Más allá de la recordada The Man Who Fell to Earth, hemos visto esta clase de planteamiento en obras como Starman y The Wild Blue Yonder. Podemos apuntar, en ese sentido, que la historieta de Hogan y Parkhouse es respetuosa del acervo cultural existente, y que sus esfuerzos estéticos se enfocan en activar y tonificar algunos de sus fundamentos temáticos (principalmente los que se relacionan con la persecución y la huida). A partir de dicha tonificación, los autores procuran crear una variante contemporánea, una narración gráfica que sin lugar a duda nos ofrece un personaje central sumamente carismático.

Lo que hace a Resident Alien una historieta “novedosa” es el diseño de personajes; principalmente cuando sus creadores toman la decisión de exhibir el fenotipo alienígena de su héroe y no vestirlo con una máscara humanizada. La mayoría de los personajes secundarios y terciarios, debido al efecto de una fuerza telepática extraterrestre, tienen contacto con el “doctor” Harry Vanderspeigle, un médico solitario de pueblo chico, mientras que los lectores, en el plano extratextual, al igual que unos pocos actantes privilegiados de ascendencia indígena, observan los verdaderos rasgos externos de la especie de Harry. Esta modesta vinculación entre protagonista y lector —además de reconocer poéticamente una visión de mundo distinta de la de occidente— adelgaza la distancia entre el texto y el receptor de la obra, y proyecta así una complicidad pocas veces utilizada en el campo de la ficción secuencial.

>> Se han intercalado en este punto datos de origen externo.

(* ===== verification/Volume.v ===== *)
(** * Volumes (src/lib/storage/volume.h, volume.cpp)

    A volume owns one FatFs drive with at most one open file or directory.
    FatFs is not part of the repository: its calls are the parameter [FatFs] on
    an environment [E], which also holds the objects FatFs keeps for the volume
    (file system, file, directory).  The bridge from FatFs to block devices is
    at the end. *)

From S2P Require Import Prelude Foundation Match.

Module FR.
Inductive FResult : Set :=
  | OK | DISK_ERR | INT_ERR | NOT_READY | NO_FILE | NO_PATH | INVALID_NAME | DENIED | EXIST | INVALID_OBJECT | WRITE_PROTECTED
  | INVALID_DRIVE | NOT_ENABLED | NO_FILESYSTEM | MKFS_ABORTED | TIMEOUT | LOCKED | NOT_ENOUGH_CORE | TOO_MANY_OPEN_FILES
  | INVALID_PARAMETER.
End FR.
Abbreviation FResult := FR.FResult.
#[global] Instance FResult_eq_dec : EqDecision FResult.
Proof. solve_decision. Defined.
Definition is_ok (r : FResult) : bool := bool_decide (r = FR.OK).

Record FilInfo := mkFilInfo { fname : Name; fattrib : Z; fsize : Z }.
Definition AM_DIR : Z := 0x10.
Definition kPathCapacity : Z := 255.
Definition FF_VOLUMES : nat := 4.

Record BlockDevice (E : Type) := mkBlockDevice {
  bd_ready : option (E -> bool); bd_sectors : option (E -> Z);
  bd_read : option (Z -> Z -> E -> Status * E);
  bd_acquire : option (E -> Status * E); bd_release : option (E -> E);
  bd_write : option (Z -> Z -> E -> Status * E); bd_sync : option (E -> Status * E)
}.
Arguments bd_ready {E}. Arguments bd_sectors {E}. Arguments bd_read {E}. Arguments bd_acquire {E}. Arguments bd_release {E}.
Arguments bd_write {E}. Arguments bd_sync {E}. Arguments mkBlockDevice {E}.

En el plano puramente genérico, la historieta de Hogan y Parkhouse presenta dos grandes direcciones. En primer lugar, la de los orígenes extraterrestres y ufológicos de su protagonista, alternados con el interés de los servicios secretos del gobierno norteamericano (hombres de negro, hangares ocultos, tecnologías foráneas); y en segundo lugar, un ameno relato serializado de crimen y suspenso. Estas subtramas policiacas, sin ser las más atípicas ni asombrosas, sí cuentan con un protagonista extremadamente curioso y observador, una criatura extranjera que, a pesar de vivir amenazada por el miedo a que descubran su verdadera piel, no puede evitar sentirse atraída por la medicina forense y los misterios que enturbian la vida pastoral de la localidad ficticia de Colorado en la que trata de pasar desapercibida.